(* ===== verification/AgentSamples.v ===== *)
(** * Samples of a turn

    Concrete hosts, configurations and worlds of AgentTurn.v, on which the
    properties of a turn are evaluated. *)

From Stdlib Require Import QArith.
From S2P Require Import Prelude JsValue PermissionRules RouterTypes RouterMedia MessagePairs MessageProjector.
From S2P Require Import ContextBudget AgentAssembly AgentRepair AgentCaps ToolNames AgentTurn.
Open Scope Z_scope.

(** ** The host *)

#[export] Instance sample_limits : ModelLimits := λ _ _, None.

(** Text that starts with an angle bracket is a call of [read]. *)
#[export] Instance sample_parser : TextToolParser := {|
  hasTextToolCallSyntax text := bool_decide (str_slice 0 1 text = "<");
  extractTextToolCalls text := TextParse [("call", "read", JNull)] "" None (Some "xml") false;
|}.

#[export] Instance sample_host : LoopHost := {|
  toolErrorRecovery call reason mode := (reason, JNull);
  getSelfCorrectPrompt format text := "Repeat the call.";
  error_json e := er_message (oe_error e);
|}.

Definition sample_config (maxTurns : option Z) : loop_config :=
  LoopConfig "p" "m" (Some 100000) false false None ["read"; "write"] [] maxTurns true.

Definition sample_settings : settings := Settings [] (Some 1024) ModeDefault None.

Definition sample_entries : list entry := [plain_entry (Message User [TextBlock "Read a and b."])].

(** ** Worlds *)

Definition sample_usage (n : Z) : usage := Usage (Some n) (Some 1) None None None.

(** Nothing is compacted or aborted, the model streams [events], tools answer
    and errors are [recover]ed from. *)
Definition sample_world (events : list stream_event) (recover : overflow_error → bool → recovery_decision) : world :=
  World false (λ _, None) false ("p", "m") (λ _, None) events None false (λ e _ b, Some (recover e b)) (λ _, None)
    ([], None) false
    (λ calls, inl (map (λ c, ToolResult (tc_id c) c.1.2 (ToolSuccess JNull) [TcText "done"] [] []) calls))
    false (λ _ _ _, None) None.

Definition surrender (e : overflow_error) (b : bool) : recovery_decision := GiveUp "no".

Definition says (text : string) : world :=
  sample_world [EvText text; EvUsage (sample_usage 5); EvMessageEnd "stop"] surrender.

(** Two calls with the same id. *)
Definition calls_twice : world :=
  sample_world [EvToolCallEnd ("c1", "read", JStr "a") false; EvToolCallEnd ("c1", "read", JStr "a") false;
                EvUsage (sample_usage 7); EvMessageEnd "tool_call"] surrender.

Definition says_nothing : world := sample_world [EvUsage (sample_usage 3); EvMessageEnd "stop"] surrender.

Definition sample_error (code : string) (strip : bool) : overflow_error :=
  OverflowError (ModelError "p" None "openai" code "Bad image." false false strip None) None None None.

(** A provider that always fails, with the overflow recovery of the code. *)
Definition always_fails (e : overflow_error) : world :=
  sample_world [EvError e] (decide_recovery (new_ContextOverflowRecovery None None)).

Definition sample_start : loop_state := start_state sample_entries sample_settings.

(** The same world, aborted before the request. *)
Definition aborted_at_start (w : world) : world :=
  World true (wo_compact w) (wo_abortedPrepared w) (wo_decision w) (wo_recompact w) (wo_stream w) (wo_thrown w)
    (wo_abortedCall w) (wo_recover w) (wo_reactiveCompact w) (wo_stopHooks w) (wo_abortedDetected w) (wo_tools w)
    (wo_abortedTools w) (wo_applyToolResults w) (wo_uuid w).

• [Work request] Your reply must contain exactly the lines from the first line of the data through the line holding "false (λ _ _ _, None) None.", and nothing more.

• [The completed task]
(* ===== verification/AgentSamples.v ===== *)
(** * Samples of a turn

    Concrete hosts, configurations and worlds of AgentTurn.v, on which the
    properties of a turn are evaluated. *)

From Stdlib Require Import QArith.
From S2P Require Import Prelude JsValue PermissionRules RouterTypes RouterMedia MessagePairs MessageProjector.
From S2P Require Import ContextBudget AgentAssembly AgentRepair AgentCaps ToolNames AgentTurn.
Open Scope Z_scope.

(** ** The host *)

#[export] Instance sample_limits : ModelLimits := λ _ _, None.

(** Text that starts with an angle bracket is a call of [read]. *)
#[export] Instance sample_parser : TextToolParser := {|
  hasTextToolCallSyntax text := bool_decide (str_slice 0 1 text = "<");
  extractTextToolCalls text := TextParse [("call", "read", JNull)] "" None (Some "xml") false;
|}.

#[export] Instance sample_host : LoopHost := {|
  toolErrorRecovery call reason mode := (reason, JNull);
  getSelfCorrectPrompt format text := "Repeat the call.";
  error_json e := er_message (oe_error e);
|}.

Definition sample_config (maxTurns : option Z) : loop_config :=
  LoopConfig "p" "m" (Some 100000) false false None ["read"; "write"] [] maxTurns true.

Definition sample_settings : settings := Settings [] (Some 1024) ModeDefault None.

Definition sample_entries : list entry := [plain_entry (Message User [TextBlock "Read a and b."])].

(** ** Worlds *)

Definition sample_usage (n : Z) : usage := Usage (Some n) (Some 1) None None None.

(** Nothing is compacted or aborted, the model streams [events], tools answer
    and errors are [recover]ed from. *)
Definition sample_world (events : list stream_event) (recover : overflow_error → bool → recovery_decision) : world :=
  World false (λ _, None) false ("p", "m") (λ _, None) events None false (λ e _ b, Some (recover e b)) (λ _, None)
    ([], None) false
    (λ calls, inl (map (λ c, ToolResult (tc_id c) c.1.2 (ToolSuccess JNull) [TcText "done"] [] []) calls))
    false (λ _ _ _, None) None.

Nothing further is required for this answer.